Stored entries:
(** * jschannel-ts: a shallow embedding of [src/jschannel.ts]

    The development follows the source file top to bottom:

    - JavaScript values as the channel sees them (wire messages are parsed
      JSON, thrown values are arbitrary), with the handful of platform
      operations the source calls ([typeof], truthiness, [JSON.stringify],
      [toString], [String.prototype.split], [Array.prototype.findIndex]);
    - the seeding expression of [s_curTranId];
    - the process-wide tables [s_boundChans] and [s_transIds] with
      [s_addBoundChan], [s_removeBoundChan] and [s_onMessage];
    - the closure state of one channel built by [Channel.build] and its inner
      functions [createTransaction], [onMessage], [postMessage], [onReady],
      [bind], [unbind], [call] (with [pruneFunctions]), [notify], [destroy].

    Conventions.  A JavaScript object used as a table is a [gmap] of its own
    properties, keyed by the property name; a lookup [tbl[k]] goes through
    [member], which also finds the members of [Object.prototype] that every
    plain object inherits ([constructor], [toString], ...).  An exception does
    not roll the state back: every effectful function returns the state it
    reached together with either its result or the thrown value.  User code
    (bound handlers, [success]/[error] callbacks, observers) is the
    environment: a bound handler is a script of operations on the transaction
    it receives; other user functions are known by identity, every invocation
    is recorded in the trace, and whether one returns or throws is given by
    the field [thrown] of the process-wide state.  Two calls of user code are
    taken to end well: what an observer throws is caught, and the text the
    source computes from it for the debug line is taken to exist (it does not
    for a thrown [null] or [undefined]); the ready observer [cfg.onReady] is
    taken to return.  A number is an integer; the model prints it as its
    decimal numeral, which is the text ECMAScript gives to the integers a
    double holds exactly ([exact]).  [console.log] debugging is left out. *)

From stdpp Require Import gmap strings list fin_maps pretty.
From Stdlib Require Import QArith Qround.

Set Warnings "-register-all".
Local Open Scope Z_scope.
Local Open Scope string_scope.

(** ** JavaScript values *)

(** A function value is either a function of the user (known by identity only)
    or one of the stubs that [onMessage] builds for a callback path. *)
Inductive fn : Type :=
  | FUser (f : nat)
  | FStub (i : string).

Inductive value : Type :=
  | VUndefined
  | VNull
  | VBool (b : bool)
  | VNum (n : Z)
  | VStr (s : string)
  | VArr (elems : list value)
  | VObj (props : list (string * value))
  | VFun (f : fn)
  | VErr (name message : string).

#[global] Instance fn_eq_dec : EqDecision fn.
Proof. solve_decision. Defined.

(** [typeof v] *)
Definition typeof (v : value) : string :=
  match v with
  | VUndefined => "undefined"
  | VNull => "object"
  | VBool _ => "boolean"
  | VNum _ => "number"
  | VStr _ => "string"
  | VArr _ | VObj _ | VErr _ _ => "object"
  | VFun _ => "function"
  end.

(** Truthiness, as used by [if (x)], [!x], [a && b]. *)
Definition truthy (v : value) : bool :=
  match v with
  | VUndefined | VNull => false
  | VBool b => b
  | VNum n => negb (n =? 0)%Z
  | VStr s => negb (String.eqb s "")
  | VArr _ | VObj _ | VFun _ | VErr _ _ => true
  end.

(** [a === b].  Primitives compare by value, functions by identity; the tree
    model gives containers no identity, so two containers are never [===]. *)
Definition strict_equals (a b : value) : bool :=
  match a, b with
  | VUndefined, VUndefined | VNull, VNull => true
  | VBool x, VBool y => Bool.eqb x y
  | VNum x, VNum y => (x =? y)%Z
  | VStr x, VStr y => String.eqb x y
  | VFun f, VFun g => bool_decide (f = g)
  | _, _ => false
  end.

Definition s_isArray (obj : value) : bool :=
  match obj with VArr _ => true | _ => false end.

Fixpoint assoc {A : Type} (k : string) (l : list (string * A)) : option A :=
  match l with
  | [] => None
  | (k', v) :: l' => if String.eqb k k' then Some v else assoc k l'
  end.

(** [v.k] for a [v] that is neither [null] nor [undefined]: the properties the
    source reads are own data properties of parsed objects, [message] of an
    error instance, and nothing on arrays and primitives. *)
Definition prop (v : value) (k : string) : value :=
  match v with
  | VObj props => default VUndefined (assoc k props)
  | VErr name message =>
      if String.eqb k "message" then VStr message
      else if String.eqb k "name" then VStr name else VUndefined
  | _ => VUndefined
  end.

Definition TypeError (msg : string) : value := VErr "TypeError" msg.
Definition Error (msg : string) : value := VErr "Error" msg.

(** ** Tables and the prototype chain

    The tables of the program ([s_boundChans] and the tables of scopes in
    it, [s_transIds], [regTbl], [outTbl], [inTbl], the [callbacks] of a
    call) are plain objects.  A lookup [tbl[k]] finds an own property or,
    failing that, the member of [Object.prototype] of that name.  All of
    these members are functions, except [__proto__], which reads as
    [Object.prototype] itself: every one is truthy, none is iterable. *)
Definition inherited (k : string) : bool :=
  bool_decide (k ∈ ["constructor"; "hasOwnProperty"; "isPrototypeOf";
                    "propertyIsEnumerable"; "toLocaleString"; "toString"; "valueOf";
                    "__proto__"; "__defineGetter__"; "__defineSetter__";
                    "__lookupGetter__"; "__lookupSetter__"]).

Inductive found (A : Type) : Type :=
  | Own (a : A)
  | Inherited
  | Nothing.
Arguments Own {A} a.
Arguments Inherited {A}.
Arguments Nothing {A}.

(** [tbl[k]] *)
Definition member {A : Type} (tbl : gmap string A) (k : string) : found A :=
  match tbl !! k with
  | Some a => Own a
  | None => if inherited k then Inherited else Nothing
  end.

(** [tbl[k] = a]: an own property, except under [__proto__], where the
    assignment goes to the setter of [Object.prototype] and replaces the
    prototype of [tbl] by [a] (an object, here), which leaves the own
    properties and the names inherited as they are. *)
Definition assign {A : Type} (k : string) (a : A) (tbl : gmap string A) : gmap string A :=
  if String.eqb k "__proto__" then tbl else <[k := a]> tbl.

(** ** Platform functions on strings *)

Definition quote_char : string := String (Ascii.ascii_of_nat 34) EmptyString.

Fixpoint join (sep : string) (l : list string) : string :=
  match l with
  | [] => ""
  | [s] => s
  | s :: l' => s +:+ sep +:+ join sep l'
  end.

(** [s.split(sep)] for a non-empty separator: [skip] counts the characters of
    a separator just matched that are still to be passed over, [cur] is the
    current piece, reversed. *)
Fixpoint split_go (sep s : string) (skip : nat) (cur : string) : list string :=
  match s with
  | EmptyString => [String.rev cur]
  | String c s' =>
      match skip with
      | S k => split_go sep s' k cur
      | O =>
          if String.prefix sep s
          then String.rev cur :: split_go sep s' (String.length sep - 1) ""
          else split_go sep s' O (String c cur)
      end
  end.

Definition split (sep s : string) : list string := split_go sep s O "".

(** The ECMAScript [ToString] conversion on the integers, strings and
    containers of the model; a number is printed as its numeral (see
    [exact]), a plain object as a plain object that shadows neither
    [toString] nor [valueOf]. *)
Fixpoint ToString (v : value) : string :=
  match v with
  | VUndefined => "undefined"
  | VNull => "null"
  | VBool b => if b then "true" else "false"
  | VNum n => pretty n
  | VStr s => s
  | VArr elems =>
      join "," (map (fun x => match x with
                              | VUndefined | VNull => ""
                              | _ => ToString x
                              end) elems)
  | VObj _ => "[object Object]"
  | VFun (FUser f) => "function f" +:+ pretty f +:+ "() { [user code] }"
  | VFun (FStub i) => "(params) => { return trans.invoke(i, params); }"
  | VErr name message =>
      if String.eqb message "" then name else name +:+ ": " +:+ message
  end.
(** * aiaio: the chat store of [src/aiaio/db.py]

    A shallow embedding of the [ChatDatabase] class and of the SQL schema
    [_DB] it runs on.  The SQLite engine is modelled by the rows of the four
    tables; every method of the class is a function from the database
    before the call to the outcome of the call and the database after it.

    Conventions.
    - A value of a column whose content the code does not fix is a [value]
      (SQLite's storage classes).  A Python [float] and a REAL are the
      rational they denote: the code stores, compares and orders them and
      does no arithmetic on them.
    - Arguments are typed by the annotations of the methods ([str], [int],
      [Dict] with the keys the method reads); a key that is absent from a
      dictionary is [None].  A Python [int] is unbounded: where [sqlite3]
      binds one to a statement, the 64 bits of SQLite's INTEGER are checked
      as the module checks them.
    - [uuid.uuid4()] and [time.time()] are inputs of the functions that call
      them. *)

From Stdlib Require Import ZArith QArith List String Ascii Bool Lia.
From Stdlib Require Import Permutation Sorted.
Import ListNotations.
Local Open Scope string_scope.
Local Open Scope list_scope.

(** ** Values and rows *)

Inductive value : Type :=
| Null
| Int (n : Z)
| Real (q : Q)
| Text (s : string).

(** [CREATE TABLE conversations] *)
Record conversation : Type := mk_conversation {
  c_conversation_id : string;
  c_created_at : value;
  c_last_updated : value;
  c_summary : option string
}.

(** [CREATE TABLE messages] *)
Record message : Type := mk_message {
  m_message_id : string;
  m_conversation_id : string;
  m_role : string;
  m_content_type : string;
  m_content : string;
  m_created_at : Q
}.

(** [CREATE TABLE attachments] *)
Record attachment : Type := mk_attachment {
  a_attachment_id : string;
  a_message_id : string;
  a_file_name : string;
  a_file_path : string;
  a_file_type : string;
  a_file_size : Z;
  a_created_at : Q
}.

(** [CREATE TABLE settings]; the BOOLEAN column ["default"] holds SQLite's
    [true] and [false]. *)
Record settings_row : Type := mk_settings_row {
  s_id : Z;
  s_name : string;
  s_default : bool;
  s_temperature : Q;
  s_max_tokens : Z;
  s_top_p : Q;
  s_host : string;
  s_model_name : string;
  s_api_key : string;
  s_updated_at : value
}.

(** The conversations table carries its column names: stores written before
    the [summary] column existed lack it, and [_init_db] looks for it. *)
Record conversations_table : Type := mk_conversations_table {
  conv_columns : list string;
  conv_rows : list conversation
}.

(** The settings table carries the counter that AUTOINCREMENT keeps in
    [sqlite_sequence]. *)
Record settings_table : Type := mk_settings_table {
  settings_rows : list settings_row;
  settings_seq : Z
}.

(** A database file: each of the four tables is there or not.  Rows are
    kept in rowid order, which is the order of insertion. *)
Record db : Type := mk_db {
  conversations : option conversations_table;
  messages : option (list message);
  attachments : option (list attachment);
  settings : option settings_table
}.

(** What is at [db_path]: no file, or a database. *)
Definition store : Type := option db.

Definition empty_db : db := mk_db None None None None.
(** A passive operation never waits and leaves quantity, orders and cache
    alone; it can only release the request's own lock. *)
Lemma passive_exec t ε {X} (e : Op X) w q l :
  passive e = true →
  products w = {[ 1 := {| quantity := q; xlock := l |} ]} →
  ∃ x w' l',
    exec_op t ε e w = Done x w'
    ∧ products w' = {[ 1 := {| quantity := q; xlock := l' |} ]}
    ∧ (∀ u, u ≠ t → l = Some u → l' = Some u)
    ∧ orders w' = orders w ∧ rdb w' = rdb w
    ∧ (∀ u, u ≠ t → txs w' !! u = txs w !! u).
Proof.
  intros He Hprod.
  destruct e; try discriminate He; cbn [exec_op].
  1-5: by eexists _, _, l.
  - destruct q0; try discriminate He; cbn [db_query];
      repeat case_match; by eexists _, _, l.
  - destruct (txs w !! t); [|by eexists _, _, l].
    eexists _, _, _. split; [reflexivity|]. cbn. rewrite Hprod, map_fmap_singleton. cbn.
    split_and!; try done.
    + intros u Hu ->. rewrite bool_decide_eq_false_2; [done | by intros [= ?]].
    + intros u Hu. by rewrite lookup_delete_ne.
  - repeat case_match; by eexists _, _, l.
Qed.

Lemma locked_thread_stable t u w w' p :
  u ≠ t →
  locked_thread u w p →
  txs w' !! u = txs w !! u →
  (∀ q, holds u q w → holds u q w') →
  locked_thread u w' p.
Proof.
  intros Hne Hp Htx Hh.
  destruct Hp; [by apply lt_closing | apply lt_entry | apply lt_begin | | | |].
  - apply lt_select. by rewrite Htx.
  - apply lt_check; [done | by rewrite Htx | by apply Hh].
  - eapply lt_insert; [done | done | by rewrite Htx | by apply Hh].
  - eapply lt_commit; [done | done | by rewrite Htx | by apply Hh].
Qed.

**Requirement:** Reproduce word for word the lines of the records above, beginning at the first and ending with the line where "operations the source" appears, and nothing past it.

**Result of this task:**
(** * jschannel-ts: a shallow embedding of [src/jschannel.ts]

    The development follows the source file top to bottom:

    - JavaScript values as the channel sees them (wire messages are parsed
      JSON, thrown values are arbitrary), with the handful of platform
      operations the source calls ([typeof], truthiness, [JSON.stringify],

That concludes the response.